▶ _WHAT IS BEING ASKED_
Exact reproduction required: the lines below from the line with "leg_amount_in := Some (pq_amount_in second_quote);" to the line with "(** The comparison", both ends included, and no others.

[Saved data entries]
Definition detect_two_leg_loop (input : TwoLegLoopInput) : outcome (option Opportunity) :=
  let token := tl_settlement_token input in
  let first := tl_first_pool input in
  let second := tl_second_pool input in
  if tl_amount_in input =? 0 then Ok None else
  first_quote ← ok (v2_quote_exact_in first token (tl_amount_in input));
  match first_quote with
  | None => Ok None
  | Some first_quote =>
  second_quote ←
    ok (v2_quote_exact_in second (pq_token_out first_quote) (pq_amount_out first_quote));
  match second_quote with
  | None => Ok None
  | Some second_quote =>
  if bool_decide (pq_token_out second_quote ≠ token) then Ok None else
  match checked_sub (pq_amount_out second_quote) (tl_amount_in input) with
  | None => Ok None
  | Some expected_net_profit =>
  if expected_net_profit =? 0 then Ok None else
  Ok (Some {|
    op_id := loop_id token (v2_address first) (v2_address second) (tl_amount_in input);
    op_kind := TwoLegLoop;
    op_block_context := tl_block_context input;
    op_settlement_token := token;
    op_input_amount := tl_amount_in input;
    op_expected_output_amount := pq_amount_out second_quote;
    op_expected_net_profit := expected_net_profit;
    op_route := [
      {| leg_venue := v2_exchange first;
         leg_protocol := Some (v2_protocol first);
         leg_target := v2_address first;
         leg_pool_address := Some (v2_address first);
         leg_token_in := pq_token_in first_quote;
         leg_token_out := pq_token_out first_quote;
         leg_amount_in := Some (pq_amount_in first_quote);
         leg_min_amount_out := Some (pq_amount_out first_quote) |};
      {| leg_venue := v2_exchange second;
         leg_protocol := Some (v2_protocol second);
         leg_target := v2_address second;
         leg_pool_address := Some (v2_address second);
         leg_token_in := pq_token_out first_quote;
         leg_token_out := pq_token_out second_quote;
         leg_amount_in := Some (pq_amount_in second_quote);
         leg_min_amount_out := Some (pq_amount_out second_quote) |}];
    op_trigger_tx_hash := tl_trigger_tx_hash input |})
  end end end.

(** The comparison of [sort_by]: profit descending, then identifier ascending. *)
Definition opportunity_le (left right : Opportunity) : bool :=
  (op_expected_net_profit right <? op_expected_net_profit left) ||
  ((op_expected_net_profit right =? op_expected_net_profit left) &&
   str_leb (op_id left) (op_id right)).

(** The guards of the nested loops over a pair of pools. *)
Definition loop_candidate (settlement_token : string) (first second : V2PoolState) : bool :=
  v2_contains_token first settlement_token &&
  match v2_other_token first settlement_token with
  | None => false
  | Some intermediate =>
      negb (eq_ignore_ascii_case (v2_address first) (v2_address second)) &&
      v2_contains_token second intermediate && v2_contains_token second settlement_token
  end.

Section scan.
Context (context : BlockContext) (settlement_token : string) (amount_in : Amount)
  (trigger_tx_hash : option string).

Definition loop_input (first second : V2PoolState) : TwoLegLoopInput :=
  {| tl_block_context := context; tl_settlement_token := settlement_token;
     tl_amount_in := amount_in; tl_first_pool := first; tl_second_pool := second;
     tl_trigger_tx_hash := trigger_tx_hash |}.

(** The inner loop for one first pool. *)
Fixpoint scan_second (first : V2PoolState) (pools : list V2PoolState) :
    outcome (list Opportunity) :=
  match pools with
  | [] => Ok []
  | second :: pools =>
      found ← (if loop_candidate settlement_token first second
               then detect_two_leg_loop (loop_input first second) else Ok None);
      rest ← scan_second first pools;
      Ok (match found with Some o => o :: rest | None => rest end)
  end.

Fixpoint scan_first (all pools : list V2PoolState) : outcome (list Opportunity) :=
  match pools with
  | [] => Ok []
  | first :: pools =>
      found ← scan_second first all;
      rest ← scan_first all pools;
      Ok (found ++ rest)
  end.

(** [values] is the iteration order of the book's map, the same for both loops as
    the book does not change. *)
Definition detect_two_leg_loops_from_book (values : list PoolState) :
    outcome (list Opportunity) :=
  opportunities ← scan_first (v2_pools values) (v2_pools values);
  Ok (dedup_by (λ left right, bool_decide (op_id left = op_id right))
        (stable_sort opportunity_le opportunities)).
End scan.

Definition simulate_two_leg_opportunity (o : Opportunity) (simulation : SimulationConfig) :
    option SimulationResult :=
  if bool_decide (op_kind o ≠ TwoLegLoop) || negb (Nat.eqb (length (op_route o)) 2) then None else
  expected_gross_profit ← checked_sub (op_expected_output_amount o) (op_input_amount o);
  after_gas ← checked_sub expected_gross_profit (sc_gas_cost_wei simulation);
  expected_net_profit ← checked_sub after_gas (sc_l1_data_fee_wei simulation);
  Some {| sim_opportunity_id := op_id o;
          sim_accepted := 0 <? expected_net_profit;
          sim_expected_gross_profit := expected_gross_profit;
          sim_expected_net_profit := expected_net_profit;
          sim_gas_estimate := sc_gas_estimate simulation;
          sim_gas_cost_wei := sc_gas_cost_wei simulation;
          sim_l1_data_fee := sc_l1_data_fee_wei simulation;
          sim_notes := ["simulation path uses deterministic local V2 quotes"%string;
                        "gas and L1 data fee are config-driven cost baselines"%string] |}.

Definition assess_risk (sha256_hex : list Z → string) (o : Opportunity)
    (s : SimulationResult) (config : DecisionConfig) : option RiskDecision :=
  match parse_uint 128 (dec_min_net_profit_wei config) with
  | Ok min_surplus =>
      let accepted := sim_accepted s && (min_surplus <=? sim_expected_net_profit s) in
      Some {| rd_opportunity_id := op_id o;
              rd_accepted := accepted;
              rd_reason := if accepted then None else
                Some "expected net profit is below the configured minimum surplus"%string;
              rd_risk_hash := risk_hash sha256_hex o s min_surplus;
              rd_min_surplus := min_surplus |}
  | _ => None
  end.

Fixpoint build_steps (route : list RouteLeg) : option (list ExecutionStep) :=
  match route with
  | [] => Some []
  | leg :: route =>
      min_amount_out ← leg_min_amount_out leg;
      steps ← build_steps route;
      Some ({| st_venue := leg_venue leg;
               st_protocol := leg_protocol leg;
               st_target := leg_target leg;
               st_token_in := leg_token_in leg;
               st_token_out := leg_token_out leg;
               st_pool_fee := None;
               st_amount_in := leg_amount_in leg;
               st_min_amount_out := min_amount_out;
               st_calldata_hint := Some "v2_exact_input"%string;
               st_aux_address := None |} :: steps)
  end.

Definition build_execution_request (o : Opportunity) (risk : RiskDecision) :
    option ExecutionRequest :=
  if negb (rd_accepted risk) then None else
  steps ← build_steps (op_route o);
  Some {| rq_opportunity_id := op_id o;
          rq_steps := steps;
          rq_min_repay := op_input_amount o;
          rq_min_surplus := rd_min_surplus risk;
          rq_flashloan_asset := Some (op_settlement_token o);
          rq_flashloan_amount := Some (op_input_amount o);
          rq_risk_hash := rd_risk_hash risk |}.

(** ** One loop *)

Lemma v2_quote_uint p t a q :
  v2_wf p → uint 128 a → v2_quote_exact_in p t a = Ok q →
  uint 128 (pq_amount_out q) ∧ 0 < pq_amount_out q ∧ pq_token_in q = t ∧ pq_amount_in q = a.
Proof.
  intros Hwf [Ha _] Hq. destruct (v2_quote_inv _ _ _ _ Hwf Ha Hq)
    as (rin & rout & tok & Hs & Ha' & _ & Ht & _ & Hin & _ & Hout & Hnz & _).
  destruct (v2_sides_wf _ _ _ _ _ Hwf Hs), (v2_wf_fee p Hwf).
  pose proof (v2_amount_out_bounds (v2_fee_bps p) rin rout ltac:(lia) ltac:(lia) ltac:(lia) a Ha').
  unfold uint. split_and!; (done || lia).
Qed.

(** The two quotes of a profitable loop. *)
Definition loop_quotes (input : TwoLegLoopInput) (q1 q2 : PoolQuote) : Prop :=
  v2_quote_exact_in (tl_first_pool input) (tl_settlement_token input) (tl_amount_in input)
    = Ok q1 ∧
  v2_quote_exact_in (tl_second_pool input) (pq_token_out q1) (pq_amount_out q1) = Ok q2 ∧
  pq_token_out q2 = tl_settlement_token input ∧ tl_amount_in input < pq_amount_out q2.

Section one_loop.
Context (input : TwoLegLoopInput).
Hypothesis Hfirst : v2_wf (tl_first_pool input).
Hypothesis Hsecond : v2_wf (tl_second_pool input).
Hypothesis Hamount : uint 128 (tl_amount_in input).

▶ _ANSWER FOR THIS EXERCISE_
         leg_amount_in := Some (pq_amount_in second_quote);
         leg_min_amount_out := Some (pq_amount_out second_quote) |}];
    op_trigger_tx_hash := tl_trigger_tx_hash input |})
  end end end.

(** The comparison of [sort_by]: profit descending, then identifier ascending. *)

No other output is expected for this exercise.